Genetic diversity of Singapore's P. nodosus populations as assessed by COI haplotype diversity was high; rarefied haplotype diversity of the three main populations at Pulau Sekudu, Cyrene reefs and Pulau Semakau in Singapore (0.798–0.869) fell in the upper end of the spectrum of the Coral Triangle (figure 2; electronic supplementary material, table S1), and 18 of the 91 haplotypes were unique to Singapore (GenBank accession numbers KU896219–KU896296)—most of which were found at Cyrene reefs (figure 3). Mismatch distribution analysis results suggest that most of the locations investigated in this study have undergone a recent population expansion; both tests of goodness of fit from the model of instantaneous demographic expansion were mostly non-significant at the 0.05 level (table 1), which indicates that there is no significant difference (i.e. a good fit) between the observed data and data expected under a model of demographic expansion. Plots of pairwise differences were also roughly unimodal and smooth (figure 4), suggesting an excess of low frequency mutations acquired during population expansion, compared with stationary populations that have been subject to more genetic drift and tend to exhibit multimodal distributions [56-58]. Populations at Nusa Tenggara and Yapen, however, differed significantly from the model of recent population expansion as indicated by the sum of squared deviations (SSD), but not the Raggedness index. The many unique haplotypes and strongly negative Fu's F statistic and Tajima's D (table 1; electronic supplementary material, table S1) are also consistent with a recent population expansion at most sites except Pulau Semakau and Numfor.

Figure 2.

Figure 3.

Minimum spanning network for Protoreaster nodosus populations in Singapore and the Coral Triangle based on COI sequence data. All samples from within the Coral Triangle are grouped together as the lightest shade of grey. Each haplotype is represented by one circle and separated by one mutational step, unless indicated by additional hatch marks.
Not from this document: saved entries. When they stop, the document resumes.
Lemma scan_lines_stop (line : string) (rest : list read_event) (ev st : Z)
  (r : string) :
  extract_event line = Some ev ->
  snd (owner_swap_state_machine ev st) <> "OK" ->
  scan_lines (ReadLine line :: rest) st r
  = Ok (owner_swap_state_machine ev st).
Proof.
  intros H Hd. simpl. rewrite (match_line_event _ _ _ _ H).
  destruct (owner_swap_state_machine ev st) as [st' r']. simpl in *.
  destruct (String.eqb_spec r' "OK"); [contradiction | reflexivity].
Qed.

Lemma scan_lines_step (line : string) (rest : list read_event) (ev st : Z)
  (r : string) :
  extract_event line = Some ev ->
  snd (owner_swap_state_machine ev st) = "OK" ->
  scan_lines (ReadLine line :: rest) st r
  = scan_lines rest (fst (owner_swap_state_machine ev st)) "OK".
Proof.
  intros H Hd. simpl. rewrite (match_line_event _ _ _ _ H).
  destruct (owner_swap_state_machine ev st) as [st' r']. simpl in *.
  subst r'. reflexivity.
Qed.

(** Lines that give no event are invisible to the loop. *)
Lemma scan_lines_skip_all (pre : list string) (rest : list read_event)
  (st : Z) (r : string) :
  (forall l, In l pre -> extract_event l = None) ->
  scan_lines (text_lines pre ++ rest) st r = scan_lines rest st r.
Proof.
  induction pre as [|l pre IH]; intros Hpre; [reflexivity|].
  change (text_lines (l :: pre) ++ rest)%list
    with (ReadLine l :: (text_lines pre ++ rest)%list).
  rewrite scan_lines_skip by (apply Hpre; left; reflexivity).
  apply IH. intros l' Hl'. apply Hpre. right. exact Hl'.
Qed.

(** A prefix that ends with diagnostic ["OK"] has not stopped the loop, so
    scanning goes on with what follows. *)
Lemma scan_lines_app (pre : list string) (rest : list read_event) :
  forall (st : Z) (r : string) (st' : Z),
    scan_lines (text_lines pre) st r = Ok (st', "OK") ->
    scan_lines (text_lines pre ++ rest) st r = scan_lines rest st' "OK".
Proof.
  induction pre as [|l pre IH]; intros st r st' H.
  - simpl in H. injection H as -> ->. reflexivity.
  - change (text_lines (l :: pre) ++ rest)%list
      with (ReadLine l :: (text_lines pre ++ rest)%list).
    change (text_lines (l :: pre)) with (ReadLine l :: text_lines pre) in H.
    simpl in *.
    destruct (match_line l st r) as [[st1 r1] [|]].
    + destruct (String.eqb_spec r1 "OK") as [Heq|Hne]; simpl in *.
      * apply IH with (r := r1). exact H.
      * injection H as _ Hr. contradiction.
    + apply IH with (r := r1). exact H.
Qed.

(** On a file that reads without error the loop is [run_events] on the
    extracted events; in particular it returns. *)
Lemma scan_lines_events (lines : list string) :
  forall (st : Z) (r : string),
    scan_lines (text_lines lines) st r
    = Ok (run_events (extracted_events lines) st r).
Proof.
  induction lines as [|l lines IH]; intros st r; [reflexivity|].
  change (text_lines (l :: lines)) with (ReadLine l :: text_lines lines).
  simpl. unfold match_line.
  destruct (extract_event l) as [ev|]; simpl.
  - destruct (owner_swap_state_machine ev st) as [st1 r1].
    destruct (negb (r1 =? "OK")); [reflexivity | apply IH].
  - apply IH.
Qed.

(** The loop invariant behind the verdict: in the success state the
    diagnostic is ["OK"]. *)
Lemma scan_lines_success_ok (file : list read_event) :
  forall (st : Z) (r : string) (st' : Z) (r' : string),
    (st = STATE_OWNER_SWAP_SUCCESS -> r = "OK") ->
    scan_lines file st r = Ok (st', r') ->
    st' = STATE_OWNER_SWAP_SUCCESS -> r' = "OK".
Proof.
  induction file as [|[l|e] file IH]; intros st r st' r' Hinv H Hst'.
  - simpl in H. injection H as <- <-. auto.
  - simpl in H. unfold match_line in H.
    destruct (extract_event l) as [ev|].
    + pose proof (success_result_ok ev st) as Hok.
      destruct (owner_swap_state_machine ev st) as [st1 r1]. simpl in Hok.
      destruct (negb (r1 =? "OK")).
      * injection H as <- <-. auto.
      * eapply IH; [| exact H | exact Hst']. exact Hok.
    + eapply IH; [| exact H | exact Hst']. exact Hinv.
  - discriminate H.
Qed.

(** ** The report *)

Lemma analyze_log_file_row (fs : filesystem) (file_path : string)
  (report : list row) :
  analyze_log_file fs file_path report
  = (report ++ [file_row fs file_path])%list.
Proof. reflexivity. Qed.



Lemma file_row_scanned (fs : filesystem) (file_path : string)
  (file : list read_event) :
  fs file_path = Ok file ->
  file_row fs file_path
  = verdict_row (basename file_path)
      (scan_lines file STATE_WAITING_FOR_OWNER_PAIRING "OK").
Proof. intros H. unfold file_row, scan_file. rewrite H. reflexivity. Qed.

Lemma verdict_row_failed (name : string) (st : Z) (d : string) :
  d <> "OK" ->
  verdict_row name (Ok (st, d))
  = [CStr name; CStr "FAILED"; CInt st; CStr d].
Proof.
  intros H. simpl. destruct (String.eqb_spec d "OK"); [contradiction|].
  rewrite orb_true_r. reflexivity.
Qed.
Diameters of circles are proportionate to the frequency of each haplotype occurrence, ranging from 1 to 29, except for the most common haplotype (178) which was scaled down.

Table 1.

Results of the mismatch distribution analysis and tests for neutrality, for Protoreaster nodosus populations at each sampling location, based on COI data. Statistically significant values are highlighted in italics.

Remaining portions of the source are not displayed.